■ Activity ■
Produce word for word the lines of the data below running from the one that has "else if Rlt_dec y 0 then - (PI / 2)" to the one that has "EmptyString => false", inclusive, and no others.

■ Input data ■
((

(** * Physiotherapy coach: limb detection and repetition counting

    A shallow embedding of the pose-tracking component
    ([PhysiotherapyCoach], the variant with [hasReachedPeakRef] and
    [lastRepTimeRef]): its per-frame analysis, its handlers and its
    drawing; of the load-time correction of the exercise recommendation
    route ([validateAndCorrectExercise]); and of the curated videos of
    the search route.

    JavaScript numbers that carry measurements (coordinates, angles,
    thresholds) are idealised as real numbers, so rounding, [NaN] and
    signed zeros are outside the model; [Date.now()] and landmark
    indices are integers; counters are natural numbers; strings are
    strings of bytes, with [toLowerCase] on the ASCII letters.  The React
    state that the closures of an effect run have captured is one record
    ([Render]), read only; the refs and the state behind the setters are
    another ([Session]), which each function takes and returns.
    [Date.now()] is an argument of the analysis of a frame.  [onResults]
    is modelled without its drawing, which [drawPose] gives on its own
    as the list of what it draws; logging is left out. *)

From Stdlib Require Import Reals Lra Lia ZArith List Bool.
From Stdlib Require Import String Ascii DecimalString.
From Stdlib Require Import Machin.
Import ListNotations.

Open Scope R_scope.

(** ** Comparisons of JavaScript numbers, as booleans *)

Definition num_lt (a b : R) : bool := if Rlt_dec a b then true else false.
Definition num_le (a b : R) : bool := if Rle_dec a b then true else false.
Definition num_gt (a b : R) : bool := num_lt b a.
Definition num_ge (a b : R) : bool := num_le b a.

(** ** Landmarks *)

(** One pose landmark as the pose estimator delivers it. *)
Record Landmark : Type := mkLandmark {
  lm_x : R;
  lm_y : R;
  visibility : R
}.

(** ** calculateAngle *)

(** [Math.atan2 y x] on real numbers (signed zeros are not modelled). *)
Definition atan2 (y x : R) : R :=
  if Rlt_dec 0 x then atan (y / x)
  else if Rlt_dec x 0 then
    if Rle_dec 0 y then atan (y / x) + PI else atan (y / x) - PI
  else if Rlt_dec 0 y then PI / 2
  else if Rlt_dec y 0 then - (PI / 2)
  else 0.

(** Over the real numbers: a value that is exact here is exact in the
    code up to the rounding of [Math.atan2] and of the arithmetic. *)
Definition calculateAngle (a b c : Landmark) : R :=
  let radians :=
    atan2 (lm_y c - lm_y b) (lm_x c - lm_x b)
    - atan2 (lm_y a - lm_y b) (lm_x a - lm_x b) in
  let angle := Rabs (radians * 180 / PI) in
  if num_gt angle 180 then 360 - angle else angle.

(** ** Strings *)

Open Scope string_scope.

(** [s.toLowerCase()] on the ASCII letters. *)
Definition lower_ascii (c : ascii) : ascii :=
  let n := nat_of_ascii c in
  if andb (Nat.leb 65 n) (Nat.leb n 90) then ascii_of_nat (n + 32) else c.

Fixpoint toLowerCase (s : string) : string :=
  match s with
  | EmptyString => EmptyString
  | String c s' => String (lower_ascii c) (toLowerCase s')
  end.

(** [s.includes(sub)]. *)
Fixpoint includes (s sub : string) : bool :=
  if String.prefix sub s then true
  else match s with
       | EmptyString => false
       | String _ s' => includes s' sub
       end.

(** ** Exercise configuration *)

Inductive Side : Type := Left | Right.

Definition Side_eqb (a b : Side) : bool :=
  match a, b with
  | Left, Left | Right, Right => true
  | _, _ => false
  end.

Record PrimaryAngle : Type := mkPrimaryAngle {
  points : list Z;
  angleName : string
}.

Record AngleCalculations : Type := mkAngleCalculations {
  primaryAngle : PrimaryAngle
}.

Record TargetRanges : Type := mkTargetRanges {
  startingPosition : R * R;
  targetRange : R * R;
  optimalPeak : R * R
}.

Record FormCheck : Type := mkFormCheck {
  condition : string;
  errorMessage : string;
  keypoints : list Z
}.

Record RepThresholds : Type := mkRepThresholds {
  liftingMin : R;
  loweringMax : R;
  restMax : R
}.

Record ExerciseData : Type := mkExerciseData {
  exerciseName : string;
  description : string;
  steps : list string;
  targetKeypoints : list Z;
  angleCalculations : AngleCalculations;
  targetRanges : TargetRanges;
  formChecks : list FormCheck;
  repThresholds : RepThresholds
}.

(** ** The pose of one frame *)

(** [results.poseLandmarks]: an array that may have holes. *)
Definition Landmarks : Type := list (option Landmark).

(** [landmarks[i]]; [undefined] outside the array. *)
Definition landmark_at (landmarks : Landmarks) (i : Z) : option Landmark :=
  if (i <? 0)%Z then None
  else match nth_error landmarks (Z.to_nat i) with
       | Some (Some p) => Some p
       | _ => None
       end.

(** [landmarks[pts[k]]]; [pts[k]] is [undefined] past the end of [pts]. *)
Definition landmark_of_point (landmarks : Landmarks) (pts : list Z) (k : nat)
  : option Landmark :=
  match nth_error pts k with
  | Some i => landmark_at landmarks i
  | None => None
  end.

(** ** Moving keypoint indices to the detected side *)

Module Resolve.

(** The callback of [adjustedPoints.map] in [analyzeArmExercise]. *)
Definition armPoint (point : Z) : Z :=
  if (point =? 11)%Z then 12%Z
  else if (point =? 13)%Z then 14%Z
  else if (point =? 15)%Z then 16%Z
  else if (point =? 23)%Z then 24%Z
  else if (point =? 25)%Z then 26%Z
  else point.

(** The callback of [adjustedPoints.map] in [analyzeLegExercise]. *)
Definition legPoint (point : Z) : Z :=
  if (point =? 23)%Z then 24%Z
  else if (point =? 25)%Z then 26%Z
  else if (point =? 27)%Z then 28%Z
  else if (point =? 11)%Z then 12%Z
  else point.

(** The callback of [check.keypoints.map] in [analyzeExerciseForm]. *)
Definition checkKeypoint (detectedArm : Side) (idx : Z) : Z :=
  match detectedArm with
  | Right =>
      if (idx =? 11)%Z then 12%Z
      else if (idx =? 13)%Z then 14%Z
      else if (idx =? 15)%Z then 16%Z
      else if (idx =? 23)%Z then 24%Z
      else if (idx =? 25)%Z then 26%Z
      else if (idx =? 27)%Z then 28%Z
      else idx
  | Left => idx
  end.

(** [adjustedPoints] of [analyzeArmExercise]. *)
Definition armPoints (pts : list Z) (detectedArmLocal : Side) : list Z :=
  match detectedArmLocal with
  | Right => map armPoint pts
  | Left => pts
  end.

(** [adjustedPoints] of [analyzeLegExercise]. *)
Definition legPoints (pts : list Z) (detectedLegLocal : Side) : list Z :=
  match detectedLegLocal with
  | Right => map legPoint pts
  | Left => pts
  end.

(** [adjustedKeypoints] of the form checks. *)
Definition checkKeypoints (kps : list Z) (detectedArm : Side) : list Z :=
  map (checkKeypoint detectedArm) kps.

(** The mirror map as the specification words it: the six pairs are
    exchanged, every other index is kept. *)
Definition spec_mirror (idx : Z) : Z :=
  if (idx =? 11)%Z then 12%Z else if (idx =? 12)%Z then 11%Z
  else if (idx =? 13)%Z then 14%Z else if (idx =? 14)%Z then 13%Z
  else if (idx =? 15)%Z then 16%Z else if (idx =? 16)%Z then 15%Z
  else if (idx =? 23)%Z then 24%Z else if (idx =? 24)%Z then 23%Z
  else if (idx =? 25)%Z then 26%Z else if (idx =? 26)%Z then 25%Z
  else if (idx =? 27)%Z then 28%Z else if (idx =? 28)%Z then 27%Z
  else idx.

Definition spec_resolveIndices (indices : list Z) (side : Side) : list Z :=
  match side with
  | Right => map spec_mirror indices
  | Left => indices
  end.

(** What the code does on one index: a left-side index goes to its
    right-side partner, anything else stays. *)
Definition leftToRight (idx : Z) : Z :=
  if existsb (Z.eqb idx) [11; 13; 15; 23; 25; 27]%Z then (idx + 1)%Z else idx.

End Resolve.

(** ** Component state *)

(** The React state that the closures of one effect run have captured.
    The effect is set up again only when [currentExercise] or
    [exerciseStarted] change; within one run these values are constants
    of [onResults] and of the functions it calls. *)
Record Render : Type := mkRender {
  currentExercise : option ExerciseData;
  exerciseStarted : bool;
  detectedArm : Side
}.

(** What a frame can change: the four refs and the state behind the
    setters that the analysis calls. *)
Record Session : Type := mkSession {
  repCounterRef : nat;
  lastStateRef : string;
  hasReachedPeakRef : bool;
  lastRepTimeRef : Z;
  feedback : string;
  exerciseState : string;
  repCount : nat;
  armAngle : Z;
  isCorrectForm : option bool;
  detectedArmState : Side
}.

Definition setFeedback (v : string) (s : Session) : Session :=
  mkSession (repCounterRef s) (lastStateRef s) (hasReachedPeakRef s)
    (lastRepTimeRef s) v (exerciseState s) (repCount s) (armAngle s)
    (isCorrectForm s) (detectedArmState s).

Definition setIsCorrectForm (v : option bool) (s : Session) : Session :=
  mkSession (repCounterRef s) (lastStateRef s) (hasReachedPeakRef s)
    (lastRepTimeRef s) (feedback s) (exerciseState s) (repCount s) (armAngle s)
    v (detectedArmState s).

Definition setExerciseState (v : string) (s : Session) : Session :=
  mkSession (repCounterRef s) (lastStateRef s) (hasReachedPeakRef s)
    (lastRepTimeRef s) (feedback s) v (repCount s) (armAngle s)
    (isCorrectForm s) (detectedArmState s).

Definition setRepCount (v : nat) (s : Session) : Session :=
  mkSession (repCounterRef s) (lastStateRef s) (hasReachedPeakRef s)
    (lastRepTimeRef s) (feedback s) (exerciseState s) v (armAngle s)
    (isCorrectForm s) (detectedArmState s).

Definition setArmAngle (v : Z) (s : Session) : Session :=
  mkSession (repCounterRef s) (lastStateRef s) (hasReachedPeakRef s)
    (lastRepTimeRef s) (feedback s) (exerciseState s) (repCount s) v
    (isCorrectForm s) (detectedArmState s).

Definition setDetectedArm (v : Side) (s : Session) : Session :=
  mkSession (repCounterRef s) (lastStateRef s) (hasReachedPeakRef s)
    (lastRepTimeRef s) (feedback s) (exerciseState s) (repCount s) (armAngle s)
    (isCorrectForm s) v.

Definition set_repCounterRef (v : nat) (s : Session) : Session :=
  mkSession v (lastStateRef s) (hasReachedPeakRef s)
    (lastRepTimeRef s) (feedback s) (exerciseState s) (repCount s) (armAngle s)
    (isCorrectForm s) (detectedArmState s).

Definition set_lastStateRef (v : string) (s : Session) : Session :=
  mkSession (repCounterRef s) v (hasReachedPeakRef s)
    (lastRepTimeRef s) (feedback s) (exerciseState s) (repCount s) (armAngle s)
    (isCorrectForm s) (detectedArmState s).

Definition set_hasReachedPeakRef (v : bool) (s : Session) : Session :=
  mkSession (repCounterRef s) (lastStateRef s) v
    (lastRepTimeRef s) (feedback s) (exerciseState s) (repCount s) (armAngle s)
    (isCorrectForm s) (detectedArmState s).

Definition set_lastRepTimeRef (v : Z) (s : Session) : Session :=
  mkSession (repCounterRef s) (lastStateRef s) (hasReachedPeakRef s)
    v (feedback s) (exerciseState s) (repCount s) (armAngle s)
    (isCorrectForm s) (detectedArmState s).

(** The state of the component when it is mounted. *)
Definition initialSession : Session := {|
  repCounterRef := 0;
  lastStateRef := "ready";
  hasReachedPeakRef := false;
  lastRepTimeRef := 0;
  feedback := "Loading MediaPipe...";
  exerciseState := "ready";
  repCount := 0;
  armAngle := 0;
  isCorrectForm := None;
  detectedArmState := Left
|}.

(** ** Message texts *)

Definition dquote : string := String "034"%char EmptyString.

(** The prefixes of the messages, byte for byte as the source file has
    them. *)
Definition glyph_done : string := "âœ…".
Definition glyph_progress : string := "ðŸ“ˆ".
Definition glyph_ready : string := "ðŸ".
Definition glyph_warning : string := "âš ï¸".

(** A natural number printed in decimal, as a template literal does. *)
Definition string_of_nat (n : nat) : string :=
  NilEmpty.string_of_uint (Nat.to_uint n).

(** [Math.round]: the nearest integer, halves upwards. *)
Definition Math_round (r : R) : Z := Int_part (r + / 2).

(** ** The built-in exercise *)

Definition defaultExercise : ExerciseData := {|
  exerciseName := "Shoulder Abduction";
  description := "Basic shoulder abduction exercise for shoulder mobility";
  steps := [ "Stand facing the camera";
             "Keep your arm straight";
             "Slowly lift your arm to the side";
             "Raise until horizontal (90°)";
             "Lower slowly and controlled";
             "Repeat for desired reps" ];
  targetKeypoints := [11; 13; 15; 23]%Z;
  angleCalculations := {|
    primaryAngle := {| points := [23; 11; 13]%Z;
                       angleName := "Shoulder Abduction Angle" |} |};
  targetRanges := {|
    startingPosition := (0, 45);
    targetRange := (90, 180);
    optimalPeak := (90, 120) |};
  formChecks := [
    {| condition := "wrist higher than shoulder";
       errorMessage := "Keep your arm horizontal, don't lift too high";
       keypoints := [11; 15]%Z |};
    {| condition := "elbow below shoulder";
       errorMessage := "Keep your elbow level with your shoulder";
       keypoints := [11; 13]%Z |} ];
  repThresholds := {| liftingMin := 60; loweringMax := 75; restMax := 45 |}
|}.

))

■ Output of the task ■
  else if Rlt_dec y 0 then - (PI / 2)
  else 0.

(** Over the real numbers: a value that is exact here is exact in the
    code up to the rounding of [Math.atan2] and of the arithmetic. *)
Definition calculateAngle (a b c : Landmark) : R :=
  let radians :=
    atan2 (lm_y c - lm_y b) (lm_x c - lm_x b)
    - atan2 (lm_y a - lm_y b) (lm_x a - lm_x b) in
  let angle := Rabs (radians * 180 / PI) in
  if num_gt angle 180 then 360 - angle else angle.

(** ** Strings *)

Open Scope string_scope.

(** [s.toLowerCase()] on the ASCII letters. *)
Definition lower_ascii (c : ascii) : ascii :=
  let n := nat_of_ascii c in
  if andb (Nat.leb 65 n) (Nat.leb n 90) then ascii_of_nat (n + 32) else c.

Fixpoint toLowerCase (s : string) : string :=
  match s with
  | EmptyString => EmptyString
  | String c s' => String (lower_ascii c) (toLowerCase s')
  end.

(** [s.includes(sub)]. *)
Fixpoint includes (s sub : string) : bool :=
  if String.prefix sub s then true
  else match s with
       | EmptyString => false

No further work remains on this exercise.